PlanInvest joint managing director Michael Owen is more bullish about the US. He believes that the UK cannot continue to shun the world’s biggest economy.

He says: “A key part in adviser rationale lies in the strength, or lack there of, in the dollar. It looks such a poor attraction from the sterling perspective. It is now feasible that you can gain 20 per cent from the stockmarket but by the same token you can lose it on the exchange rate, given the worth of US dollar at present.

“This cannot continue forever and we expect the dollar to grow in strength at some point, with large caps at the forefront of any recovery.”

Baring Asset Management marketing director Ian Pascal believes the US is more resilient than many people think and that the problem with sub-prime contagion will be ridden out.

He says: “The US consumer just seems to be able to find a way to ride out of a crisis. It is a hard market to master, given the amount of information known, as opposed to other markets, therefore limiting the number of opportunities a manager can latch on to.”

PSigma is planning to launch Abate’s fund in mid-October and the portfolio is set to be a mirror version of the portfolio he runs at CAM.

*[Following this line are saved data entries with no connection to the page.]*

(** [step]: one step of symbolic execution of a [wp] goal. *)
Ltac wp_step :=
  first
    [ apply wp_bind
    | apply wp_ret
    | apply wp_gets
    | apply wp_modify
    | apply wp_get ]; cbn beta.
Ltac wp_steps := repeat wp_step.

(** ** Transition systems *)
Section star.
Context {S : Type} (step : S -> S -> Prop).

Inductive star : S -> S -> Prop :=
| star_refl s : star s s
| star_step s t u : star s t -> step t u -> star s u.

Lemma star_one s t : step s t -> star s t.
Proof. intros H. exact (star_step s s t (star_refl s) H). Qed.

Lemma star_trans s t u : star s t -> star t u -> star s u.
Proof. intros H1 H2. induction H2; eauto using star_step. Qed.

(** The invariant rule: what the initial states satisfy and the steps
    preserve holds in every reachable state. *)
Lemma star_invariant (P : S -> Prop) :
  (forall s t, P s -> step s t -> P t) -> forall s t, P s -> star s t -> P t.
Proof. intros Hstep s t HP. induction 1; eauto. Qed.
End star.
Arguments star {S} step _ _.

MitonOptimal Asset Management fund manager Tom McGrath says this is the sort of opportunity that the multi-manager firms would look to take advantage of.

He says: “Historically, few managers with UK-authorised US funds have beaten the S&P 500 with any regularity, but there have been many successful US-based vehicles which have, so, if PSigma looks to mirror one of those, it could be a shrewd move.

“At the moment, the asset allocation call is to stay away from the US market but we are broadly positive on large caps globally, given the fact they have been lagging behind in recent times. If that market improves, then large caps are likely to be the place that most people will look to first.”